═════ PROVIDED INFORMATION ═════

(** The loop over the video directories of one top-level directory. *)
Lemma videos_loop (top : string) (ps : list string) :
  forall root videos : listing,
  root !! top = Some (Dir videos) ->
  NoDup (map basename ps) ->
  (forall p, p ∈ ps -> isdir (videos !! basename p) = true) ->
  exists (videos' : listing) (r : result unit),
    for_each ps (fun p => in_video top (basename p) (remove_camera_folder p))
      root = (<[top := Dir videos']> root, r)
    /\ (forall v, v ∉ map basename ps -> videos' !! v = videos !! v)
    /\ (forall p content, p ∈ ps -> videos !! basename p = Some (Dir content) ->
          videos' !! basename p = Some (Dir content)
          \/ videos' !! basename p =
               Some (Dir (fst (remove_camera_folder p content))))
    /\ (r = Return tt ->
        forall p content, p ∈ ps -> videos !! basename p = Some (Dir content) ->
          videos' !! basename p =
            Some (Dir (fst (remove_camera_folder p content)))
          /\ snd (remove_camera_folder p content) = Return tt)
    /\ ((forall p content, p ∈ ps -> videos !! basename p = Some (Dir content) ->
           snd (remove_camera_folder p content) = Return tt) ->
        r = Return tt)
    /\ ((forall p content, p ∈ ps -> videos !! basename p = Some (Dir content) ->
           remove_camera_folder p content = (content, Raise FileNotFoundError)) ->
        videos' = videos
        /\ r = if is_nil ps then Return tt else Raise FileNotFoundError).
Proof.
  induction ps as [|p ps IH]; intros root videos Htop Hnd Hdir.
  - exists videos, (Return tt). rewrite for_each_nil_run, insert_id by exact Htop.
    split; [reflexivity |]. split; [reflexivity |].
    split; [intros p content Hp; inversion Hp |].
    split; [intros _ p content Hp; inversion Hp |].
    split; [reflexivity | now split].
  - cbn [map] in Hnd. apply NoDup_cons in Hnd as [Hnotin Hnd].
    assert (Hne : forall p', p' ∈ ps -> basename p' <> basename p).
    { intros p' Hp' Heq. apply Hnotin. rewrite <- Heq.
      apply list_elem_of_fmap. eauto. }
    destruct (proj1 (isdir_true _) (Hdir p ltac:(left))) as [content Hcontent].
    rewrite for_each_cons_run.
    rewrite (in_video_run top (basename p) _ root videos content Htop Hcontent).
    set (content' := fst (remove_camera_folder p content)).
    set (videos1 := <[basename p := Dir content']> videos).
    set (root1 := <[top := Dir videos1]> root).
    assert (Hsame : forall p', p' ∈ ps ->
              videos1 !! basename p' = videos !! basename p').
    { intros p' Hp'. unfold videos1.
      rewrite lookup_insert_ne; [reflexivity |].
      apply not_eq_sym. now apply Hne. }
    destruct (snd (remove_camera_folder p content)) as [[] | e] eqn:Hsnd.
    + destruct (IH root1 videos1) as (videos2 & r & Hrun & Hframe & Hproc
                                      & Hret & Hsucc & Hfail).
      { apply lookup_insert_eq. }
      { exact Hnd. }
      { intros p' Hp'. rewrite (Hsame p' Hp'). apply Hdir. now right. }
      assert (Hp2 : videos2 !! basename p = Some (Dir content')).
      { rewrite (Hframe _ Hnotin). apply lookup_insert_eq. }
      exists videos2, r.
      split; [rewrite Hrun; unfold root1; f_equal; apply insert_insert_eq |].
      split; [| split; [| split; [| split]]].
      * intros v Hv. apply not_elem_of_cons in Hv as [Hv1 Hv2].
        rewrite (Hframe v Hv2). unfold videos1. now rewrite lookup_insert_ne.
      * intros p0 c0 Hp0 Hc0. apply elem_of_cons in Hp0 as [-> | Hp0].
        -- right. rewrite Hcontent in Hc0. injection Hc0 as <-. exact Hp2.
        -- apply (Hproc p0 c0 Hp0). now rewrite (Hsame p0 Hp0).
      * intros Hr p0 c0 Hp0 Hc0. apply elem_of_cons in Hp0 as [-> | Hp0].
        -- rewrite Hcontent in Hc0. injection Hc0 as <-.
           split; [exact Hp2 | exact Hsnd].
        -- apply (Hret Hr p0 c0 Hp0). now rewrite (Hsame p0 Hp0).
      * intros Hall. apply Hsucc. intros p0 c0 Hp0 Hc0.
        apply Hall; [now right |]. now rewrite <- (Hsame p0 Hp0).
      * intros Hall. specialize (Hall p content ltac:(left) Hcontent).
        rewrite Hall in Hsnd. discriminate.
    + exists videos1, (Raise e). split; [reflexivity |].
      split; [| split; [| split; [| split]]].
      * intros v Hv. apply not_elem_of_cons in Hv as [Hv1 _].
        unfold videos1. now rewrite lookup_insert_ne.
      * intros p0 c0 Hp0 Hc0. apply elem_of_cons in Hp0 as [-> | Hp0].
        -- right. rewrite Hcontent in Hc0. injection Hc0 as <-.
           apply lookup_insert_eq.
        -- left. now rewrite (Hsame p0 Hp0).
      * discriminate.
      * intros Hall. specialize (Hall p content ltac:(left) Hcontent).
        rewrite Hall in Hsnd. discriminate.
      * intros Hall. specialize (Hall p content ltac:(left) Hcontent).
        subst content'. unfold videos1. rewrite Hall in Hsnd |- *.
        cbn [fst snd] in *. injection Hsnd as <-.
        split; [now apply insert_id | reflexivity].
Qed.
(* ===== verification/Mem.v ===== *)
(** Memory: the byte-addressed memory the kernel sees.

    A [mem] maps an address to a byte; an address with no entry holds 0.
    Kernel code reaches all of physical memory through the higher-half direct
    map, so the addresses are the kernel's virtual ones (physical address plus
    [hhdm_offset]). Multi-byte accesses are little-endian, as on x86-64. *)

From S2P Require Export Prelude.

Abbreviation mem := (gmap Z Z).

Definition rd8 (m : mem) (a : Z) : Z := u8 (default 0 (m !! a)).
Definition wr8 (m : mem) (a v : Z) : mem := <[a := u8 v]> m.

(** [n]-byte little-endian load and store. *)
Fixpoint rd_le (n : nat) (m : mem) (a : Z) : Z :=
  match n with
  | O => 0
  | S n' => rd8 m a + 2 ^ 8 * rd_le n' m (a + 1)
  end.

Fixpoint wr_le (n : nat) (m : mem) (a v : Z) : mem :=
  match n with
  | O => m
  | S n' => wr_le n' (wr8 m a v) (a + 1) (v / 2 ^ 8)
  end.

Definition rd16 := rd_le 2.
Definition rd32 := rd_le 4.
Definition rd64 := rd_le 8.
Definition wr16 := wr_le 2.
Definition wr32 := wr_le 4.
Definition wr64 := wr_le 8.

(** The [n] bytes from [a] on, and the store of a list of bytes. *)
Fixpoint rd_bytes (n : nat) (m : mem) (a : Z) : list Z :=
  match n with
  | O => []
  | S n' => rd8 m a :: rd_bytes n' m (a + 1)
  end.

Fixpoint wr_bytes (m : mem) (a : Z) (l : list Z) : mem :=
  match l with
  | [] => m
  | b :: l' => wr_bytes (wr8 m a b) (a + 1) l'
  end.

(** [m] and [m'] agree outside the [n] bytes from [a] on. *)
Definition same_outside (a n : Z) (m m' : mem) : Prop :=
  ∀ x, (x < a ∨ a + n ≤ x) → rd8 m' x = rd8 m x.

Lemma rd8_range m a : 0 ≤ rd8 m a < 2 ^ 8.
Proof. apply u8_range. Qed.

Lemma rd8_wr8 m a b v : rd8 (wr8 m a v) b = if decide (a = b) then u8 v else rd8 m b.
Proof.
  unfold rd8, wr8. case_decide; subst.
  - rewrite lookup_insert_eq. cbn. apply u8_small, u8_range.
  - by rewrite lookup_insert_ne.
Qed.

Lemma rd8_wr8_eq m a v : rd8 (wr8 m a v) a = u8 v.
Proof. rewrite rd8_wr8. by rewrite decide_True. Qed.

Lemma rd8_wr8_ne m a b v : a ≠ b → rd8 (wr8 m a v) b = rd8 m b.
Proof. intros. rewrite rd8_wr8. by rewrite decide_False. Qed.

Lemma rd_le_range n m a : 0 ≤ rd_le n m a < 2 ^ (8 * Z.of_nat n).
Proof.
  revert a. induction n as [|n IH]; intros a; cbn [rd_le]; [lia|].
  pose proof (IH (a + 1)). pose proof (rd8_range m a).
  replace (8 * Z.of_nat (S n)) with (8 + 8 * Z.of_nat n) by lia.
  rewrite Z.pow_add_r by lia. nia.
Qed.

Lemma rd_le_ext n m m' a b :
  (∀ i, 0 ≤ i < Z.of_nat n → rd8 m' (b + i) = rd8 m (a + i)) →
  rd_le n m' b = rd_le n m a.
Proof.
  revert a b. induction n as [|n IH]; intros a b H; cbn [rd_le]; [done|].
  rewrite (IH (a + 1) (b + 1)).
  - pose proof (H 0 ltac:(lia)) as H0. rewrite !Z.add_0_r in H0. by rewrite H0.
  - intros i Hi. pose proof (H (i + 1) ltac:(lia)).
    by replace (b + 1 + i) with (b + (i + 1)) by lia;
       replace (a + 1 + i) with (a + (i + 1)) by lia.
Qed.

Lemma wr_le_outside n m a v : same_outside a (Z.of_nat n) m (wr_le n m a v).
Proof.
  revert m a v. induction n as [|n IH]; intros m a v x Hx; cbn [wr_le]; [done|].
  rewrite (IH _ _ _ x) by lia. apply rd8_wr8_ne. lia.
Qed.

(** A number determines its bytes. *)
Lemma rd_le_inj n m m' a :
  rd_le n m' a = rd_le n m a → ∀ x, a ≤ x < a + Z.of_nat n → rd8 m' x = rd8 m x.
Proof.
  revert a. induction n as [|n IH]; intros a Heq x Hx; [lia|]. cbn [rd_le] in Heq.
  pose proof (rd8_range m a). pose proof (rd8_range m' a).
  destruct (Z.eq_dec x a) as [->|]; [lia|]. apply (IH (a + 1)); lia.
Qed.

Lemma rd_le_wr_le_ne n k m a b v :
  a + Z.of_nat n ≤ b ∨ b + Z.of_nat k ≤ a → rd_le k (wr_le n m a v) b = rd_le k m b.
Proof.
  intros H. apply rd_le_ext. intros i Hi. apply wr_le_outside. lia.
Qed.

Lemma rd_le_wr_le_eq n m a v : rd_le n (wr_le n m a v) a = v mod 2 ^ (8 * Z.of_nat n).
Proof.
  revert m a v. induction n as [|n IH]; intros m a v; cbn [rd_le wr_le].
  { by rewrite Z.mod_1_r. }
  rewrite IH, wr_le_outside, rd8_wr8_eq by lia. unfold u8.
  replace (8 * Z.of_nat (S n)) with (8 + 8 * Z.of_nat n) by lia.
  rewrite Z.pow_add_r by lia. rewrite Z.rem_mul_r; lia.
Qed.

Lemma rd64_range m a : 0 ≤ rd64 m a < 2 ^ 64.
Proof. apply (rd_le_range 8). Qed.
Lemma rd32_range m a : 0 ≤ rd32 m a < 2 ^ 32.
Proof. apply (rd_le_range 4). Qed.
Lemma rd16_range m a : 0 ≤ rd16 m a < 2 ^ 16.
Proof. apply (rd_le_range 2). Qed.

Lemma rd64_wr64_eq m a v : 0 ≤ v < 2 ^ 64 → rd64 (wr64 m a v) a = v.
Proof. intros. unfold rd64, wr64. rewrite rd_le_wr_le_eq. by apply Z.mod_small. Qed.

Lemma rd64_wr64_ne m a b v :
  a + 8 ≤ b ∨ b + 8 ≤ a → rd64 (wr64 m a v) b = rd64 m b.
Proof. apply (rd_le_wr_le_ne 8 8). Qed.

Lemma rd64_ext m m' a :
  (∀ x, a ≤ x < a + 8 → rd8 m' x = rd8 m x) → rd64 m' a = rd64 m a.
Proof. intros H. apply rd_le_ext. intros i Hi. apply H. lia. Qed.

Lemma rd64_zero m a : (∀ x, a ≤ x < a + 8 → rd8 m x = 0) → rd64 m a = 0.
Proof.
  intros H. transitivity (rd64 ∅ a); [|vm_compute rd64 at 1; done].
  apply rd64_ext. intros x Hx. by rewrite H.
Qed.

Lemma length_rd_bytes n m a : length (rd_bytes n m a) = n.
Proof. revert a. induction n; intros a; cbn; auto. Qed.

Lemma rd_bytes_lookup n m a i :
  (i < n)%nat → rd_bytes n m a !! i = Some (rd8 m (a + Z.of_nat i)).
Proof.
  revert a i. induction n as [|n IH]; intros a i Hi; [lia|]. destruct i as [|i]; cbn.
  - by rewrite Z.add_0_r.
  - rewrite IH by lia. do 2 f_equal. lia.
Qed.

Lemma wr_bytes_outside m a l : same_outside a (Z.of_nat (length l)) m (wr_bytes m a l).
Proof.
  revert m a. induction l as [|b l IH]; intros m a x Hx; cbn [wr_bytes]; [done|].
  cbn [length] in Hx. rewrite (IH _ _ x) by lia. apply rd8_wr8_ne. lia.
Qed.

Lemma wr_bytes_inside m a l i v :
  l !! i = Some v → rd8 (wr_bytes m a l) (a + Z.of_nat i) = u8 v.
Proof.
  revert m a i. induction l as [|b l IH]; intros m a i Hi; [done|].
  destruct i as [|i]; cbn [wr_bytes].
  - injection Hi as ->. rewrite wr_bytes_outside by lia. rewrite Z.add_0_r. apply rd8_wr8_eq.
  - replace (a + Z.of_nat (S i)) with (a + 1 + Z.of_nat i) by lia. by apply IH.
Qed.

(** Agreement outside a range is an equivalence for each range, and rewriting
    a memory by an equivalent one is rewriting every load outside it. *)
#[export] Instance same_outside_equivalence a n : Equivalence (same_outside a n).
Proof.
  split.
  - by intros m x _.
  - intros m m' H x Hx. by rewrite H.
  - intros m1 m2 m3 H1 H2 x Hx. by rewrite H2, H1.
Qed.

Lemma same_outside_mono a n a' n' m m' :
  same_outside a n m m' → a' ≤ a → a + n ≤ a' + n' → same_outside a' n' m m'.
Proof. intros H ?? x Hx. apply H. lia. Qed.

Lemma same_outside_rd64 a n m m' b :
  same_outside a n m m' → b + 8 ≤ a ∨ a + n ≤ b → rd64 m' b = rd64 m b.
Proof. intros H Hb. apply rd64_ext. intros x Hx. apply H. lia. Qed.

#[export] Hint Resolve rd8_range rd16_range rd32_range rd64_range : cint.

═════

## PROBLEM DETAILS
Filter the entries down to the lines holding the string "reflexivity". Copy each of those lines.

## RESULT OF THE TASK
    split; [reflexivity |]. split; [reflexivity |].
    split; [reflexivity | now split].
      rewrite lookup_insert_ne; [reflexivity |].
    + exists videos1, (Raise e). split; [reflexivity |].
        split; [now apply insert_id | reflexivity].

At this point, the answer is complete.